## What the exercise asks:
What is needed is an exact copy of the lines in the listing below, from the one with "Forall not_runc t" up to and including the one with "apply bind_inv in E as (a & ga & Ea & E).", with no other lines.

## Available data:
(* ===== verification/GuestContainerProps.v ===== *)
(** * Guest agent: what containers promise

    Which container of the OCI runtime the operations on a container reach,
    and what a failed creation leaves. *)
From S2P Require Import Prelude Strs Storage Mount Fs Frame Inject GuestDevice GuestStorage GuestText GuestStorageProps GuestHistory GuestLog GuestContainer.

(** ** Calls of a computation *)
Definition only {A} (P : GuestCall → Prop) (m : M Guest A) : Prop :=
  ∀ g a g', m g = Some (a, g') → ∃ t, g_trace g' = g_trace g ++ t ∧ Forall P t.

Section only.
Context (P : GuestCall → Prop).

Lemma only_ret {A} (a : A) : only P (mret a).
Proof. intros g a' g' [= <- <-]. exists []. by rewrite app_nil_r. Qed.
Lemma only_gets {A} (f : Guest → A) : only P (gets f).
Proof. intros g a' g' [= <- <-]. exists []. by rewrite app_nil_r. Qed.
Lemma only_panic {A} : only P (panic (A := A)).
Proof. by intros g a g'. Qed.
Lemma only_modify f : (∀ g, g_trace (f g) = g_trace g) → only P (modify f).
Proof. intros Hf g a g' [= <- <-]. exists []. by rewrite app_nil_r, Hf. Qed.
Lemma only_ask c : P c → only P (query c).
Proof.
  intros Hc g a g'. unfold query. destruct (g_answers g); intros [= <- <-]; exists [c]; split; try done;
    by apply Forall_singleton.
Qed.
Lemma only_bind {A B} (m : M Guest A) (k : A → M Guest B) :
  only P m → (∀ a, only P (k a)) → only P (m ≫= k).
Proof.
  intros Hm Hk g b g' E. apply bind_inv in E as (a & g1 & E1 & E).
  destruct (Hm _ _ _ E1) as (t1 & T1 & F1), (Hk _ _ _ _ E) as (t2 & T2 & F2).
  exists (t1 ++ t2). rewrite T2, T1, app_assoc. split; [done|]. by apply Forall_app.
Qed.
End only.

Create HintDb calls.
#[export] Hint Resolve only_ret only_gets only_panic : calls.

(** Walk over a program; goals are left for the calls that are in question. *)
Ltac calls :=
  repeat first
    [ done
    | solve [eauto 2 with calls nocore]
    | apply only_bind; [|intros ?]
    | apply only_ask; (solve [simpl; auto] || idtac)
    | apply only_modify; by intros ?
    | progress (repeat case_match; try discriminate) ].

Definition not_runc (c : GuestCall) : Prop := match c with GRunc _ => False | _ => True end.

Definition rc_id (c : RuncCall) : string :=
  match c with
  | RcCreate id _ | RcStart id | RcKill id _ _ | RcDelete id | RcPs id | RcExec id _ _ => id
  end.

(** Only calls of the runtime for one container. *)
Definition runc_for (id : string) (c : GuestCall) : Prop := match c with GRunc c => rc_id c = id | _ => True end.

Lemma only_weaken {A} (P Q : GuestCall → Prop) (m : M Guest A) : (∀ c, P c → Q c) → only P m → only Q m.
Proof.
  intros HPQ Hm g a g' E. destruct (Hm _ _ _ E) as (t & ? & Hf). exists t. split; [done|].
  by eapply Forall_impl.
Qed.

Lemma only_find_port P n l : only P (find_port n l).
Proof. induction l as [|p l IH]; cbn [find_port]; calls. Qed.
#[export] Hint Resolve only_find_port : calls.

Section quiet.
Context `{ProcMounts}.

Lemma mount_storage_quiet s : only not_runc (mount_storage s).
Proof.
  unfold mount_storage, mounts_on_file, is_dir, prepare_mount_point, ensure_destination_file_exists,
    guest_mount, verify_storage_mount, attempt. calls.
Qed.
#[local] Hint Resolve mount_storage_quiet : calls.

Lemma add_storages_quiet c l : only not_runc (add_storages c l).
Proof.
  induction l as [|s l IH]; cbn [add_storages]; [calls|].
  apply only_bind; [|intros r; calls].
  unfold add_storage, handle_scsi_storage, handle_blk_storage, scan_scsi_bus, get_device. calls.
Qed.
End quiet.

(** ** Adoptions are taken by [create] alone *)
Definition pending (ad : gmap string AdoptionInfo) (g : Guest) : Prop := g_adoptions g = ad.

Section pending.
Context `{ProcMounts} (ad : gmap string AdoptionInfo).

Lemma pending_ask c : preserves (pending ad) (query c).
Proof. intros g a g' <-. unfold query. destruct (g_answers g); by intros [= <- <-]. Qed.
#[local] Hint Resolve pending_ask : preserve.

Lemma pending_mount_storage s : preserves (pending ad) (mount_storage s).
Proof.
  unfold mount_storage, mounts_on_file, is_dir, prepare_mount_point, ensure_destination_file_exists,
    guest_mount, verify_storage_mount, attempt. preserve.
Qed.
#[local] Hint Resolve pending_mount_storage : preserve.

Lemma pending_add_storages c l : preserves (pending ad) (add_storages c l).
Proof.
  induction l as [|s l IH]; cbn [add_storages]; [preserve|].
  apply preserves_bind; [|intros r; preserve].
  unfold add_storage, handle_scsi_storage, handle_blk_storage, scan_scsi_bus, get_device. preserve.
Qed.

Lemma pending_requested bundle req : preserves (pending ad) (requested_storages bundle req).
Proof. unfold requested_storages. preserve. Qed.
Lemma pending_runc ns bundle opts : preserves (pending ad) (create_runc ns bundle opts).
Proof. unfold create_runc. preserve. Qed.
Lemma pending_adopt id bundle opts runc info : preserves (pending ad) (adopt id bundle opts runc info).
Proof. unfold adopt, verify_orphan_alive, attempt. preserve. Qed.
Lemma pending_find_port n l : preserves (pending ad) (find_port n l).
Proof. induction l as [|p l IH]; cbn [find_port]; preserve. Qed.
#[local] Hint Resolve pending_find_port : preserve.
Lemma pending_spawn `{LogReader} le req bundle opts runc : preserves (pending ad) (spawn_container le req bundle opts runc).
Proof.
  unfold spawn_container, read_io, convert_stdio, get_io_file_name, find_serial_dev, do_create, no_pivot, open_io, attempt, clean_socket, explain,
    copy_io_or_console, read_pid. preserve.
Qed.
End pending.

Section reach.
Context `{LogReader} (log_err : LogError → string) `{ProcMounts}.

(** The operations on a container that call the runtime. *)
Inductive ContainerOp :=
  | OStart
  | OKill (signal : N) (all : bool)
  | ODelete
  | OPs
  | OExec (req : ExecProcessRequest).

Definition container_op (c : TaskContainer) (o : ContainerOp) : M Guest unit :=
  match o with
  | OStart => _ ← init_start log_err (kc_init c); mret tt
  | OKill signal all => _ ← init_kill log_err (kc_init c) signal all; mret tt
  | ODelete => _ ← init_delete log_err (kc_init c); mret tt
  | OPs => _ ← init_ps (kc_init c); mret tt
  | OExec req =>
      r ← exec_create (kc_factory c) req;
      match r with
      | Ok p => _ ← exec_start log_err (ip_lifecycle (kc_init c)) p; mret tt
      | Err _ => mret tt
      end
  end.

(** A request for a container names the container. *)
Definition op_for (id : string) (o : ContainerOp) : Prop :=
  match o with OExec req => er_id req = id | _ => True end.

(** Everything up to the adoption or the spawn. *)
Lemma factory_create_inv ns req g r g' :
  factory_create log_err ns req g = Some (Ok r, g') →
  ∃ g1 t opts runc, g_trace g1 = g_trace g ++ t ∧ Forall not_runc t
    ∧ g_adoptions g1 = delete (cr_id req) (g_adoptions g)
    ∧ (match g_adoptions g !! cr_id req with
       | Some info => adopt (cr_id req) (GUEST_STATE_DIR +:+ "/" +:+ cr_id req) opts runc info
       | None => spawn_container log_err req (GUEST_STATE_DIR +:+ "/" +:+ cr_id req) opts runc
       end) g1 = Some (Ok r, g').
Proof.
  unfold factory_create. intros E.
  apply bind_inv in E as (a & ga & Ea & E).
  pose proof (pending_ask (g_adoptions g) _ _ _ _ eq_refl Ea) as Pa.
  destruct (only_ask not_runc GRescan I _ _ _ Ea) as (ta & Ta & Fa).
  apply bind_inv in E as (rs & gs & Es & E).
  pose proof (pending_requested _ _ _ _ _ _ Pa Es) as Ps.
  assert (only not_runc (requested_storages (GUEST_STATE_DIR +:+ "/" +:+ cr_id req) req)) as Oq
    by (unfold requested_storages; calls).
  destruct (Oq _ _ _ Es) as (ts & Ts & Fs). destruct rs as [l|]; [|done].
  apply bind_inv in E as (rd & gd & Ed & E).
  pose proof (pending_add_storages _ _ _ _ _ _ Ps Ed) as Pd.
  destruct (add_storages_quiet _ _ _ _ _ Ed) as (td & Td & Fd). destruct rd as [[]|]; [|done].
  destruct (request_options req) as [opts|]; [|done].
  apply bind_inv in E as (rr & gr & Er & E).
  pose proof (pending_runc _ _ _ _ _ _ _ Pd Er) as Pr.
  assert (only not_runc (create_runc ns (GUEST_STATE_DIR +:+ "/" +:+ cr_id req) opts)) as Or
    by (unfold create_runc; calls).
  destruct (Or _ _ _ Er) as (tr & Tr & Fr). destruct rr as [runc|]; [|done].
  apply bind_inv in E as (ad & g1 & E1 & E). unfold take_pending in E1. minv E1.
  unfold pending in Pr. rewrite Pr in *.
  eexists _, (ta ++ ts ++ td ++ tr), opts, runc. split; [|split; [|split; [|exact E]]]; [| |done].
  - simpl. rewrite Tr, Td, Ts, Ta. by rewrite <- !app_assoc.
  - by rewrite !Forall_app.
Qed.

## Exercise answer:
  ∃ g1 t opts runc, g_trace g1 = g_trace g ++ t ∧ Forall not_runc t
    ∧ g_adoptions g1 = delete (cr_id req) (g_adoptions g)
    ∧ (match g_adoptions g !! cr_id req with
       | Some info => adopt (cr_id req) (GUEST_STATE_DIR +:+ "/" +:+ cr_id req) opts runc info
       | None => spawn_container log_err req (GUEST_STATE_DIR +:+ "/" +:+ cr_id req) opts runc
       end) g1 = Some (Ok r, g').
Proof.
  unfold factory_create. intros E.
  apply bind_inv in E as (a & ga & Ea & E).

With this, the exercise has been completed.